Hungarian-American psychoanalyst & anthropologist (1891–1953)

Géza Róheim (Róheim Géza /hu/; September 12, 1891 – June 7, 1953) was a Hungarian psychoanalyst and anthropologist.

Considered by some as the most important anthropologist-psychoanalyst, he is often credited with founding the field of psychoanalytic anthropology; was the first psychoanalytically trained anthropologist to do field research; and later developed a general cultural theory.

==Life==
The only child of a prosperous Budapest family, Róheim studied geography and anthropology at the universities of Leipzig, Berlin and eventually Budapest, where he received his doctorate in 1914. In 1919 he became the first professor of anthropology at the University of Budapest and a member of the local psychoanalytic society.

Róheim was analysed by Sándor Ferenczi and became a training analyst with the Budapest Institute of Psychoanalysis. Being Jewish, he was forced to leave Hungary in 1939, on the eve of the Second World War. He settled in New York City; and unable to return to communist controlled Hungary after the war, he spent the rest of his life in New York.
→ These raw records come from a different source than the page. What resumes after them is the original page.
Definition step (l : label) (s : sys) : option sys :=
  match l with
  | Line le =>
      if alive s && running (shared s) then
        let '(r, c, t) := on_client (iteration le) (shared s) in
        match r with
        | Ok Continue =>
            Some {| shared := c; pool := pool s ++ threads_of t;
                    alive := true |}
        | Ok Break =>
            let '(_, c', _) := on_client stop c in
            Some {| shared := c'; pool := pool s ++ threads_of t;
                    alive := false |}
        | Raise _ =>
            Some {| shared := c; pool := pool s ++ threads_of t;
                    alive := false |}
        end
      else None
  | Wake =>
      let '(_, c, t) := on_client _on_wake_detected (shared s) in
      Some {| shared := c; pool := pool s ++ threads_of t; alive := alive s |}
  | Enter i =>
      match advance i Spawned InBody (pool s) with
      | Some p =>
          let '(_, c, _) := on_client (set_processing true) (shared s) in
          Some {| shared := c; pool := p; alive := alive s |}
      | None => None
      end
  | Leave i =>
      match advance i InBody Finished (pool s) with
      | Some p =>
          let '(_, c, _) := on_client leave (shared s) in
          Some {| shared := c; pool := p; alive := alive s |}
      | None => None
      end
  end.

(** A schedule, run from [s]; [None] when a step is not possible. *)
Fixpoint run (ls : list label) (s : sys) : option sys :=
  match ls with
  | [] => Some s
  | l :: ls' =>
      match step l s with
      | Some s' => run ls' s'
      | None => None
      end
  end.

Definition is_at (p : pc) (th : thread) : bool :=
  match at_pc th, p with
  | Spawned, Spawned | InBody, InBody | Finished, Finished => true
  | _, _ => false
  end.

(** The turn bodies executing, and the threads started but not yet at
    their first statement. *)
Definition bodies (s : sys) : nat := List.length (filter (is_at InBody) (pool s)).
Definition pending (s : sys) : nat := List.length (filter (is_at Spawned) (pool s)).

(** A schedule in which triggers are handled one after the other and
    none is handled while a started thread has yet to set the flag. *)
Fixpoint run_unhurried (ls : list label) (s : sys) : option sys :=
  match ls with
  | [] => Some s
  | l :: ls' =>
      if is_trigger l && negb (Nat.eqb (pending s) 0) then None
      else match step l s with
           | Some s' => run_unhurried ls' s'
           | None => None
           end
  end.

(** At most one thread is alive, and none is in its body unless the flag
    is set. *)
Definition single_flight (s : sys) : Prop :=
  pending s + bodies s <= 1 /\
  (processing (shared s) = false -> bodies s = 0).

Definition boot (c : client) : sys :=
  {| shared := with_running true (with_processing false c);
     pool := []; alive := true |}.

Definition enter_key : loop_env :=
  {| input_line := Ok ""; uuid_random := 0; reset_result := Ok tt |}.

End Interleaving.

(** ** Player discovery *)

(** How [subprocess.run([candidate, flag], capture_output=True,
    check=True)] ends: the program ran and exited with status 0, it is
    not there ([FileNotFoundError]), it exited with another status
    ([CalledProcessError]), or the call raised something else (a file
    that may not be executed, say), which [_find_player] does not
    catch. *)
Inductive probe_outcome :=
| Ran
| FileNotFound
| CalledProcessError
| ProbeRaises (e : exn).

(** One of the two [for] loops of [_find_player]: the first candidate
    that runs gives the command; [None] when the loop falls through. *)
Fixpoint first_player (probe : list string -> probe_outcome)
    (flag : string) (args : list string) (candidates : list string)
    : result (option (list string)) :=
  match candidates with
  | [] => Ok None
  | candidate :: rest =>
      match probe [candidate; flag] with
      | Ran => Ok (Some (candidate :: args))
      | FileNotFound | CalledProcessError => first_player probe flag args rest
      | ProbeRaises e => Raise e
      end
  end.

Definition ffplay_args : list string :=
  ["-nodisp"; "-autoexit"; "-i"; "pipe:0"; "-loglevel"; "quiet"].

Definition mpv_args : list string :=
  ["--no-video"; "--no-terminal"; "--no-cache"; "-"].

(** [_find_player] *)
Definition _find_player (probe : list string -> probe_outcome)
    : result (list string) :=
  match first_player probe "-version" ffplay_args
          ["/opt/homebrew/bin/ffplay"; "ffplay"] with
  | Raise e => Raise e
  | Ok (Some cmd) => Ok cmd
  | Ok None =>
      match first_player probe "--version" mpv_args
              ["/opt/homebrew/bin/mpv"; "mpv"] with
      | Raise e => Raise e
      | Ok (Some cmd) => Ok cmd
      | Ok None => Ok []
      end
  end.

(** ** Construction *)

(** What the outside does while a client is constructed: how the
    constructors of the hub client and of the microphone end, the 16
    random bytes of [uuid4] as an integer, and the probes of
    [_find_player]. *)
Record init_env := InitEnv {
  new_hub     : result unit;                       (* NiaHubClient() *)
  new_mic     : result unit;                       (* MicCapture() *)
  init_random : Z;                                 (* uuid.uuid4() *)
  probe       : list string -> probe_outcome
}.

(** [NiaMacClient.__init__] *)
Definition __init__ (ie : init_env) (text_mode : bool)
    (wake_model : option string) : result client :=
  match new_hub ie with
  | Raise e => Raise e
  | Ok _ =>
      match new_mic ie with
      | Raise e => Raise e
      | Ok _ =>
          match _find_player (probe ie) with
          | Raise e => Raise e
          | Ok cmd =>
              Ok {| session_id := Uuid.new_session_id (init_random ie);
                    processing := false;
                    running := false;
                    text_mode := text_mode;
                    wake_model := wake_model;
                    wake_engine := false;
                    player_cmd := cmd |}
          end
      end
  end.

(** ** Start-up *)

Module Boot.

(** The module [nia_voice_core.config], as far as this file reads it; an
    unset variable is the empty string, which Python also takes for
    false. *)
Record config := Config {
  NIA_HUB_URL  : string;
  NIA_API_KEY  : string;
  NIA_HUB_CERT : string;
  NIA_ROOM     : string
}.

(** The keys of the AI configuration that [_connect] prints; [None] for
    a key that is not there. *)
Record ai_config := AiConfig {
  llm_model    : option string;
  stt_base_url : option string;
  tts_base_url : option string
}.

(** [ai_cfg.get(key, default)] *)
Definition get (v : option string) (default : string) : string :=
  match v with Some s => s | None => default end.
While unable to fit comfortably into academic anthropological circles in the U.S. — despite receiving support from figures like Margaret Mead and Edward Sapir — Róheim published prolifically there, and taught through a privately organised seminar.

==Work==
Róheim is best known for his (and his wife Ilonka's) nine-month stay at or near Hermannsburg Lutheran Mission in central Australia in 1929 — a trip which generated great interest in psychoanalytic circles — and for his subsequent writings about Arrernte and Pitjantjatjara people. His research was used to support Ernest Jones in his debate with Bronislaw Malinowski over the existence of the Oedipus complex in matrilineal societies.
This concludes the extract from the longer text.